> **Recorded data**:
Lemma emit_spec fuel P bl v :
  0 ≤ bl ≤ 64 → 0 ≤ P → bl ≤ Z.of_nat fuel → v = P / 2 ^ bl →
  ∃ ds cs bl', emit fuel (P mod 2 ^ 64) bl = Ok (cs, bl') ∧ chars_of ds cs ∧
    0 ≤ bl' < 5 ∧ bl = bl' + 5 * Z.of_nat (length ds) ∧
    foldl (λ v d, 32 * v + d) v ds = P / 2 ^ bl'.
Proof.
  revert bl v. induction fuel as [|fuel IH]; intros bl v Hbl HP Hf ->; cbn [emit].
  { rewrite decide_False by lia. exists [], [], bl. split_and!; [done|constructor|lia|lia|simpl; lia|done]. }
  case_decide as H5.
  2: { exists [], [], bl. split_and!; [done|constructor|lia|lia|simpl; lia|done]. }
  rewrite register_digit by lia. set (d := (P / 2 ^ (bl - 5)) mod 32).
  assert (0 ≤ d < 32) as Hd by (apply Z.mod_pos_bound; lia).
  destruct (alphabet_lookup d Hd) as [c Hc]. rewrite Hc. simpl_outcome.
  destruct (IH (bl - 5) (32 * (P / 2 ^ bl) + d)) as (ds & cs & bl' & -> & Hcs & Hbl' & Hlen & Hv);
    [lia|lia|lia| |].
  { unfold d. replace (2 ^ bl) with (2 ^ (bl - 5) * 32).
    - rewrite <- Z.div_div by (try lia; apply Z.pow_nonzero; lia).
      rewrite (Z.div_mod (P / 2 ^ (bl - 5)) 32) at 3 by lia. done.
    - change 32 with (2 ^ 5). rewrite <- Z.pow_add_r by lia. f_equal. lia. }
  simpl_outcome. exists (d :: ds), (c :: cs), bl'. split_and!; [done| |lia|lia|simpl; lia|done].
  by constructor.
Qed.

(** [(buffer << 8) | byte] on the wrapped register. *)
Lemma register_shift P b :
  0 ≤ P → in_u 8 b → Z.lor (wrap_u 64 (Z.shiftl (P mod 2 ^ 64) 8)) b = (256 * P + b) mod 2 ^ 64.
Proof.
  intros HP Hb. unfold in_u in Hb. unfold wrap_u. rewrite Z.shiftl_mul_pow2 by lia.
  change (2 ^ 8) with 256 in *.
  assert ((P mod 2 ^ 64 * 256) mod 2 ^ 64 = 256 * (P mod 2 ^ 56)) as ->.
  { change (2 ^ 64) with (2 ^ 56 * 256). rewrite Z.mul_mod_distr_r by lia.
    rewrite Z.mod_mod_divide by (exists 256; lia). lia. }
  change (2 ^ 64) with (256 * 2 ^ 56). rewrite Z.rem_mul_r by lia.
  assert ((256 * P + b) mod 256 = b) as ->.
  { rewrite Z.add_comm, Z.mul_comm, Z.mod_add by lia. apply Z.mod_small. lia. }
  assert ((256 * P + b) / 256 = P) as ->.
  { rewrite Z.add_comm, Z.mul_comm, Z.div_add by lia. rewrite Z.div_small by lia. lia. }
  rewrite Z.lor_comm. rewrite <- Z.add_lor_land.
  assert (Z.land b (256 * (P mod 2 ^ 56)) = 0) as ->; [|lia].
  change 256 with (2 ^ 8). rewrite Z.mul_comm, <- Z.shiftl_mul_pow2 by lia.
  apply Z.bits_inj'. intros n Hn. rewrite Z.land_spec, Z.bits_0, Z.shiftl_spec by lia.
  destruct (decide (n < 8)).
  - rewrite (Z.testbit_neg_r _ (n - 8)) by lia. by rewrite andb_false_r.
  - rewrite (Z.bits_above_log2 b); [done|lia|].
    destruct (decide (b = 0)) as [->|]; [simpl; lia|]. apply Z.log2_lt_pow2; [lia|].
    apply Z.lt_le_trans with (2 ^ 8); [lia|]. apply Z.pow_le_mono_r; lia.
Qed.

Lemma base32_loop_spec data P bl v :
  bytes_ok data → 0 ≤ bl < 5 → 0 ≤ P → v = P / 2 ^ bl →
  ∃ ds cs bl', base32_loop data (P mod 2 ^ 64) bl = Ok cs ∧ chars_of ds cs ∧ 0 ≤ bl' < 5 ∧
    bl + 8 * Z.of_nat (length data) = bl' + 5 * Z.of_nat (length ds) ∧
    foldl (λ v d, 32 * v + d) v ds = foldl (λ v b, 256 * v + b) P data / 2 ^ bl'.
Proof.
  intros Hdata. revert P bl v. induction Hdata as [|b data Hb _ IH]; intros P bl v Hbl HP ->;
    cbn [base32_loop foldl].
  { exists [], [], bl. split_and!; [done|constructor|lia|lia|simpl; lia|done]. }
  assert (0 ≤ 256 * P + b) as HP' by (unfold in_u in Hb; lia).
  rewrite register_shift by done.
  destruct (emit_spec (Z.to_nat (bl + 8)) (256 * P + b) (bl + 8) (P / 2 ^ bl))
    as (ds & cs & bl1 & -> & Hcs & Hbl1 & Hlen & Hv); [lia|done|lia| |].
  { rewrite Z.pow_add_r, (Z.mul_comm (2 ^ bl)) by lia. change (2 ^ 8) with 256.
    rewrite <- Z.div_div by (try lia; apply Z.pow_pos_nonneg; lia). f_equal.
    rewrite Z.add_comm, Z.mul_comm, Z.div_add by lia. unfold in_u in Hb. rewrite Z.div_small by lia. lia. }
  simpl_outcome.
  destruct (IH (256 * P + b) bl1 (foldl (λ v d, 32 * v + d) (P / 2 ^ bl) ds))
    as (ds' & cs' & bl' & -> & Hcs' & Hbl' & Hlen' & Hv'); [done|done|done|].
  simpl_outcome. exists (ds ++ ds'), (cs ++ cs'), bl'. rewrite length_app.
  split_and!; [done|by apply Forall2_app|lia|lia|simpl length; lia|]. by rewrite foldl_app.
Qed.

Lemma from_be_bytes_foldl l : from_be_bytes l = foldl (λ v b, 256 * v + b) 0 l.
Proof.
  unfold from_be_bytes. induction l as [|x l IH] using rev_ind; [done|].
  rewrite reverse_snoc, foldl_app. cbn [from_le_bytes foldl]. rewrite IH. lia.
Qed.

(** The digits of 35 bytes: 56 of them, whose value is that of the bytes. *)
Lemma base32_digits data :
  array_ok 35 data →
  ∃ ds cs, base32_encode_35 data = Ok cs ∧ chars_of ds cs ∧ length cs = 56%nat ∧
    digits_value ds = from_be_bytes data.
Proof.
  intros [Hlen Hok]. unfold base32_encode_35.
  destruct (base32_loop_spec data 0 0 0) as (ds & cs & bl & Hl & Hcs & Hbl & Hn & Hv);
    [done|lia|lia|done|].
  change (0 mod 2 ^ 64) with 0 in Hl. rewrite Hlen in Hn. assert (bl = 0) as -> by lia.
  exists ds, cs. split_and!; [done|done| |].
  - rewrite <- (Forall2_length _ _ _ Hcs). lia.
  - unfold digits_value. rewrite Hv, from_be_bytes_foldl. apply Z.div_1_r.
Qed.

Lemma chars_of_inj ds ds' cs : chars_of ds cs → chars_of ds' cs → ds = ds'.
Proof.
  assert (NoDup ALPHABET) as Hnd by (apply (bool_decide_unpack _); by vm_compute).
  intros Hd. revert ds'. induction Hd as [|d c ds cs [Hr Hc] _ IH]; intros ds' Hd'.
  { by inversion Hd'. }
  inversion Hd' as [|d' ? ds'' ? [Hr' Hc'] Hrest]; subst. f_equal; [|by apply IH].
  pose proof (NoDup_lookup _ _ _ _ Hnd Hc Hc'). lia.
Qed.
(* ===== verification/Service.v ===== *)
(** * The wallet service (src/ipc/wallet.rs and the broadcast thread of
      src/bin/node.rs)

    A client asks the node to pay an address; the transaction is built on the
    shared wallet, queued for the broadcast thread and its coins are reserved;
    when no peer takes it the coins are released. Blocks are scanned and
    disconnected meanwhile. *)

From Corelib Require Import SpecFloat.
From S2P Require Import Prelude Joinable Wallet Sending.

(** ** Fee rates *)

(** [x.ceil() as u64]. *)
Definition ceil_as_u64 (x : spec_float) : Z :=
  let clamp z := Z.max 0 (Z.min z (2 ^ 64 - 1)) in
  match x with
  | S754_zero _ | S754_nan => 0
  | S754_infinity s => if s then 0 else 2 ^ 64 - 1
  | S754_finite s m e =>
      let v := if s then Z.neg m else Z.pos m in
      clamp (if decide (0 ≤ e) then v * 2 ^ e else - (- v / 2 ^ (- e)))
  end.

Definition is_finite (x : spec_float) : bool :=
  match x with S754_zero _ | S754_finite _ _ _ => true | _ => false end.

(** The checked conversion of a rate in satoshi per virtual byte to one in
    satoshi per thousand weight units. *)
Definition fee_rate_of (sat_per_vb : spec_float) : option Z :=
  if negb (is_finite sat_per_vb) || SFltb sat_per_vb (S754_zero false) then None
  else Some (ceil_as_u64 (SFmul 53 1024 sat_per_vb (binary_normalize 53 1024 250 0 false))).

(** ** The service *)

Section Service.
Context `{Spending}.

(** [sv_queue] is the channel to the broadcast thread, of capacity one,
    [sv_current] the transaction the thread is busy with, [sv_sent] what peers
    have taken, [sv_open] whether the thread still holds the receiving end. *)
Record service := mk_service {
  sv_wallet : Wallet;
  sv_queue : list Transaction;
  sv_current : option Transaction;
  sv_sent : list Transaction;
  sv_open : bool;
}.

Definition CAPACITY : nat := 1.

Definition spends (tx : Transaction) : list OutPoint := previous_output <$> tx.(input).

Definition with_wallet (w : Wallet) (sv : service) : service :=
  mk_service w sv.(sv_queue) sv.(sv_current) sv.(sv_sent) sv.(sv_open).
Definition enqueue (tx : Transaction) (sv : service) : service :=
  mk_service sv.(sv_wallet) (sv.(sv_queue) ++ [tx]) sv.(sv_current) sv.(sv_sent) sv.(sv_open).

(** [try_send] fails when the channel is full or its receiver is gone. *)
Definition try_send (tx : Transaction) (sv : service) : option service :=
  if negb sv.(sv_open) then None
  else if decide (length sv.(sv_queue) < CAPACITY)%nat then Some (enqueue tx sv) else None.

(** The end of the broadcast thread drops the receiver and what is queued in the
    channel. *)
Definition close (sv : service) : service :=
  mk_service sv.(sv_wallet) [] sv.(sv_current) sv.(sv_sent) false.

(** The answer of [send_to_address]: sent, refused with a message, or an error of
    the call. *)
Inductive answer :=
| Sent (tx : Transaction)
| Declined (e : SendError)
| Failed.

(** The wallet lock is held from building to reserving. [None] is a panic. *)
Definition send_to_address (shuffle_in : list (OutPoint * Coin) → list (OutPoint * Coin))
    (shuffle_out : list TxOut → list TxOut) (iter : list (OutPoint * Coin))
    (address : string) (amount : Z) (fee_rate_sat_per_vb long_term_fee_rate_sat_per_vb : spec_float)
    (sv : service) : option (answer * service) :=
  match fee_rate_of fee_rate_sat_per_vb, fee_rate_of long_term_fee_rate_sat_per_vb with
  | Some fee_rate, Some long_term_fee_rate =>
      let w := sv.(sv_wallet) in
      let build :=
        recipient ← recipient_parse address w.(network);
        build_transaction shuffle_in shuffle_out iter w recipient amount fee_rate long_term_fee_rate in
      match build with
      | Ok tx =>
          match try_send tx sv with
          | Some sv => Some (Sent tx, with_wallet (reserve_coins (spends tx) w) sv)
          | None => Some (Failed, sv)
          end
      | Err e => if is_user_error e then Some (Declined e, sv) else Some (Failed, sv)
      | Panic => None
      end
  | _, _ => Some (Failed, sv)
  end.

(** A transaction given by its bytes, here already decoded. *)
Definition broadcast_raw_tx (tx : Transaction) (sv : service) : bool * service :=
  match try_send tx sv with
  | Some sv => (true, sv)
  | None => (false, sv)
  end.

(** The broadcast thread takes a transaction. *)
Definition receive (sv : service) : service :=
  match sv.(sv_current), sv.(sv_queue) with
  | None, tx :: queue => mk_service sv.(sv_wallet) queue (Some tx) sv.(sv_sent) sv.(sv_open)
  | _, _ => sv
  end.

(** It finishes with it: [taken] is the result of [broadcast_transaction]. *)
Definition finish (taken : bool) (sv : service) : service :=
  match sv.(sv_current) with
  | Some tx =>
      if taken then mk_service sv.(sv_wallet) sv.(sv_queue) None (tx :: sv.(sv_sent)) sv.(sv_open)
      else mk_service (release_coins (spends tx) sv.(sv_wallet)) sv.(sv_queue) None sv.(sv_sent) sv.(sv_open)
  | None => sv
  end.

(** ** Runs *)

Inductive call :=
| CSend (a : answer)
| CRaw (tx : Transaction)
| CReceive
| CFinish (taken : bool)
| CClose
| CScan (e : chain_event)
| CImport (scan : SecretKey) (spend_xonly : XOnlyPublicKey).

(** Each step holds the wallet lock. *)
Inductive svstep : service → call → service → Prop :=
| sv_send sin sout iter address amount fee lt sv a sv' :
    (∀ l, sin l ≡ₚ l) → (∀ l, sout l ≡ₚ l) → iterates_coins iter sv.(sv_wallet) →
    send_to_address sin sout iter address amount fee lt sv = Some (a, sv') →
    svstep sv (CSend a) sv'
| sv_raw tx sv : svstep sv (CRaw tx) (broadcast_raw_tx tx sv).2
| sv_receive sv : svstep sv CReceive (receive sv)
| sv_finish taken sv : svstep sv (CFinish taken) (finish taken sv)
| sv_close sv : svstep sv CClose (close sv)
| sv_scan e sv w : on_event (Ok sv.(sv_wallet)) e = Ok w → svstep sv (CScan e) (with_wallet w sv)
| sv_import scan spend sv w :
    import_keys scan spend sv.(sv_wallet) = Ok w → svstep sv (CImport scan spend) (with_wallet w sv).

Inductive svrun (L : call → Prop) : service → list call → service → Prop :=
| svrun_nil sv : svrun L sv [] sv
| svrun_cons sv c sv1 cs sv2 : svstep sv c sv1 → L c → svrun L sv1 cs sv2 → svrun L sv (c :: cs) sv2.

(** [F] is a set of coins of others: transactions given by their bytes spend only
    coins of [F], and payments none of them. *)
Definition apart (F : gset OutPoint) (c : call) : Prop :=
  match c with
  | CRaw tx => ∀ o, o ∈ spends tx → o ∈ F
  | CSend (Sent tx) => ∀ o, o ∈ spends tx → o ∉ F
  | _ => True
  end.

(** The transactions under way or taken, and what they spend. *)
Definition pending (sv : service) : list Transaction :=
  sv.(sv_sent) ++ option_list sv.(sv_current) ++ sv.(sv_queue).
Definition spent_by_pending (sv : service) : list OutPoint := concat (spends <$> pending sv).


(** What they spend outside [F]. *)
Definition spent_outside (F : gset OutPoint) (sv : service) : list OutPoint :=
  filter (λ o, o ∉ F) (spent_by_pending sv).

Definition reserved_ok (F : gset OutPoint) (sv : service) : Prop :=
  NoDup (spent_outside F sv) ∧ ∀ o, o ∈ spent_outside F sv → o ∈ sv.(sv_wallet).(reserved).
End Service.

Section Facts.
Context `{SpendingLaws}.

Lemma build_inputs sin sout iter w recipient amount fee lt tx :
  (∀ l, sin l ≡ₚ l) → (∀ l, sout l ≡ₚ l) → iterates_coins iter w →
  build_transaction sin sout iter w recipient amount fee lt = Ok tx →
  NoDup (spends tx) ∧ ∀ o, o ∈ spends tx → o ∉ w.(reserved).
Proof.
  intros Hsin Hsout Hit. unfold build_transaction.
  intros (spend & _ & (k & _ & Hb)%bind_Ok)%bind_Ok.
  apply build_with_spec in Hb as (sel & _ & _ & _ & Hin & Hnd & Hsub & _);
    [|done|done|by apply spendable_NoDup].
  unfold spends. split; [by rewrite Hin|]. intros o Ho. rewrite Hin in Ho.
  apply list_elem_of_fmap in Ho as (p & -> & Hp%Hsub).
  by apply spendable_spec in Hp as (_ & _ & ?).
Qed.

Lemma release_reserved os w :
  (release_coins os w).(reserved) = w.(reserved) ∖ list_to_set os.
Proof.
  unfold release_coins. simpl. generalize (reserved w). induction os as [|o os IH]; intros r; simpl; [set_solver|].
  rewrite IH. set_solver.
Qed.

Lemma on_event_reserved e w w' : on_event (Ok w) e = Ok w' → w'.(reserved) = w.(reserved).
Proof.
  destruct e as [block spent height|block]; simpl; [|by intros [= <-]].
  intros ([n w1] & Hs & ->)%fmap_Ok. unfold scan_block in Hs.
  destruct (keys w); [|by simplify_eq]. by apply bind_Ok in Hs as (found & _ & [= _ <-]).
Qed.

Lemma import_reserved scan spend w w' : import_keys scan spend w = Ok w' → w'.(reserved) = w.(reserved).
Proof. unfold import_keys. by intros (rcv & _ & [= <-])%bind_Ok. Qed.

(** Importing watch-only keys over signing keys leaves the old secret in place,
    so that the wallet still counts as one that can sign. *)
Lemma watch_only_import_keeps_secret scan1 spend1 scan2 spend2 w w1 w2 :
  import_signing_keys scan1 spend1 w = Ok w1 → import_keys scan2 spend2 w1 = Ok w2 →
  w2.(spend_secret) = w1.(spend_secret) ∧ is_Some w2.(spend_secret) ∧
  w2.(spend_key) = Some (from_x_only_even spend2).
Proof.
  unfold import_signing_keys. destruct (x_only_public_key spend1) as [pk odd].
  intros (w0 & _ & [= <-])%bind_Ok. unfold import_keys. intros (rcv & _ & [= <-])%bind_Ok. simpl. eauto.
Qed.

(** What is pending, up to its order; less of it may be. *)
Lemma spent_outside_perm F sv sv' :
  pending sv' ≡ₚ pending sv → spent_outside F sv' ≡ₚ spent_outside F sv.
Proof. intros Hp. unfold spent_outside, spent_by_pending. by rewrite Hp. Qed.

Lemma reserved_ok_perm F sv sv' :
  pending sv' ≡ₚ pending sv → sv'.(sv_wallet).(reserved) = sv.(sv_wallet).(reserved) →
  reserved_ok F sv → reserved_ok F sv'.
Proof.
  intros Hp%(spent_outside_perm F) Hr [Hnd Hin].
  split; [by rewrite Hp|]. intros o Ho. rewrite Hr. apply Hin. by rewrite <- Hp.
Qed.

Lemma filter_all_out (F : gset OutPoint) (l : list OutPoint) : (∀ o, o ∈ l → o ∈ F) → filter (λ o, o ∉ F) l = [].
Proof.
  intros Hl. apply elem_of_nil_inv. intros o [Hn Ho]%list_elem_of_filter. by apply Hn, Hl.
Qed.

Lemma spent_outside_enqueue F tx w sv :
  spent_outside F (with_wallet w (enqueue tx sv)) = spent_outside F sv ++ filter (λ o, o ∉ F) (spends tx).
Proof.
  unfold spent_outside, spent_by_pending, pending. simpl.
  rewrite !app_assoc, fmap_app, concat_app, filter_app. simpl. by rewrite app_nil_r.
Qed.

Lemma reserved_ok_send F sin sout iter address amount fee lt sv a sv' :
  (∀ l, sin l ≡ₚ l) → (∀ l, sout l ≡ₚ l) → iterates_coins iter sv.(sv_wallet) →
  send_to_address sin sout iter address amount fee lt sv = Some (a, sv') →
  reserved_ok F sv → reserved_ok F sv'.
Proof.
  intros Hsin Hsout Hit Hs Hok. unfold send_to_address in Hs.
  destruct (fee_rate_of fee) as [f|]; [|by simplify_eq]. destruct (fee_rate_of lt) as [l|]; [|by simplify_eq].
  destruct (recipient ← recipient_parse address _; _) as [tx|e|] eqn:Hb; [|by case_match; simplify_eq|done].
  apply bind_Ok in Hb as (recipient & _ & Hb).
  destruct (build_inputs _ _ _ _ _ _ _ _ _ Hsin Hsout Hit Hb) as [Hnd Hfree].
  unfold try_send in Hs. destruct (negb _); [by simplify_eq|]. case_decide; simplify_eq; [|done].
  destruct Hok as [Hpnd Hpin]. split; setoid_rewrite spent_outside_enqueue.
  - apply NoDup_app. split_and!; [done| |by apply NoDup_filter].
    intros o Ho%Hpin [_ Ho']%list_elem_of_filter. by eapply Hfree.
  - intros o. rewrite elem_of_app, list_elem_of_filter. simpl. rewrite elem_of_union, elem_of_list_to_set.
    intros [Ho|[_ Ho]]; [left; by apply Hpin|by right].
Qed.
(* ===== verification/Manager.v ===== *)
(** * The peer manager (src/net/manager.rs, with [Destination] of src/net/addr.rs)

    A fixed number of threads each pick an address, claim it, connect, serve the
    connection until it fails or stalls, and start again. They share the set of
    connected destinations, one writer slot each, the address table and the
    node. [peer_turn] is one atomic step of such a thread, from one access to
    shared state to the next; [mstep] interleaves the threads with [stop] and
    with the block thread. *)

From S2P Require Import Prelude Shutdown Addr AddressBook AddrTable Messages Kernel Download Peer PeerSystem.

(** ** Constants and destinations *)

Definition TABLE_WIDTH : nat := 16.
Definition TABLE_SLOT : nat := 16.
Definition MAX_BUCKETS : nat := 4.
Definition DEFAULT_MAX_PEERS : nat := 8.
Definition EMPTY_ADDRESS_BOOK_LIMIT : Z := 60.

Record Destination := mk_destination { dst_addr : AddrV2; dst_port : Z }.
#[global] Instance Destination_eq_dec : EqDecision Destination.
Proof. solve_decision. Defined.
#[global] Instance Destination_countable : Countable Destination.
Proof.
  apply (inj_countable (λ d, (d.(dst_addr), d.(dst_port))) (λ p, Some (mk_destination p.1 p.2))).
  by intros [].
Defined.

(** [Destination::from_socket_addr]. *)
Definition from_socket_addr (ip : IpAddr) (port : Z) : Destination :=
  match ip with
  | V4 ipv4 => mk_destination (Ipv4 ipv4) port
  | V6 ipv6 => mk_destination (Ipv6 ipv6) port
  end.

(** The destinations a peer thread goes on with. *)
Definition destination_of (proxied : bool) (selected : AddrV2 * Z) : option Destination :=
  match selected with
  | (Ipv4 ipv4, port) => Some (from_socket_addr (V4 ipv4) port)
  | (Ipv6 ipv6, port) => Some (from_socket_addr (V6 ipv6) port)
  | (TorV3 pubkey, port) => if proxied then Some (mk_destination (TorV3 pubkey) port) else None
  | _ => None
  end.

> **Exercise**: Taking the lines above, repeat exactly those from the line that contains "(** [sv_queue] is" through the line that contains "Definition close (sv", and both of those lines as well. Include nothing else.

> **Your response**:
(** [sv_queue] is the channel to the broadcast thread, of capacity one,
    [sv_current] the transaction the thread is busy with, [sv_sent] what peers
    have taken, [sv_open] whether the thread still holds the receiving end. *)
Record service := mk_service {
  sv_wallet : Wallet;
  sv_queue : list Transaction;
  sv_current : option Transaction;
  sv_sent : list Transaction;
  sv_open : bool;
}.

Definition CAPACITY : nat := 1.

Definition spends (tx : Transaction) : list OutPoint := previous_output <$> tx.(input).

Definition with_wallet (w : Wallet) (sv : service) : service :=
  mk_service w sv.(sv_queue) sv.(sv_current) sv.(sv_sent) sv.(sv_open).
Definition enqueue (tx : Transaction) (sv : service) : service :=
  mk_service sv.(sv_wallet) (sv.(sv_queue) ++ [tx]) sv.(sv_current) sv.(sv_sent) sv.(sv_open).

(** [try_send] fails when the channel is full or its receiver is gone. *)
Definition try_send (tx : Transaction) (sv : service) : option service :=
  if negb sv.(sv_open) then None
  else if decide (length sv.(sv_queue) < CAPACITY)%nat then Some (enqueue tx sv) else None.

(** The end of the broadcast thread drops the receiver and what is queued in the
    channel. *)
Definition close (sv : service) : service :=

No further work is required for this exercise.